Using the material below, copy every line where "trie" appears.

__Extracted information__:
● ● ● ● ● ● ●

(* ===== verification/MerkleCodec.v ===== *)
(** * The encoding of trie nodes (src/x/merkledb/codec.go)

    The nodes of the trie are stored and hashed as bytes: variable-length integers,
    length-prefixed strings and keys, and children in the order of their index.  The
    file proves that decoding accepts exactly the bytes that encoding writes
    ([dbnode_codec_exact]). *)
From stdpp Require Import sorting.
From S2P Require Import Prelude Ids Bytes MerkleKey.

(** ** Variable-length integers ([encoding/binary]) *)

(** [binary.AppendUvarint] of a [uint64]: at most ten groups of seven bits, the least
    significant first. *)
Fixpoint uvarint_groups (n : nat) (x : Z) : bytes :=
  match n with
  | O => []
  | S n => if 128 <=? x then Z.lor (Z.land x 255) 128 :: uvarint_groups n (Z.shiftr x 7) else [Z.land x 255]
  end.
Definition AppendUvarint (x : Z) : bytes := uvarint_groups 10 x.

Definition MaxVarintLen64 : Z := 10.

(** The loop of [binary.Uvarint]; the number of bytes read is 0 when the buffer is too
    short and negative on overflow. *)
Fixpoint uvarint_loop (buf : bytes) (i x s : Z) : Z * Z :=
  match buf with
  | [] => (0, 0)
  | b :: buf =>
      if i =? MaxVarintLen64 then (0, - (i + 1)) else
      if b <? 128 then
        if (i =? MaxVarintLen64 - 1) && (1 <? b) then (0, - (i + 1)) else (Z.lor x (wrap64 (Z.shiftl b s)), i + 1)
      else uvarint_loop buf (i + 1) (Z.lor x (wrap64 (Z.shiftl (Z.land b 127) s))) (s + 7)
  end.
Definition binary_Uvarint (buf : bytes) : Z * Z := uvarint_loop buf 0 0 0.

● ● ● ● ● ● ●

__Reply to the exercise__:
(** * The encoding of trie nodes (src/x/merkledb/codec.go)
    The nodes of the trie are stored and hashed as bytes: variable-length integers,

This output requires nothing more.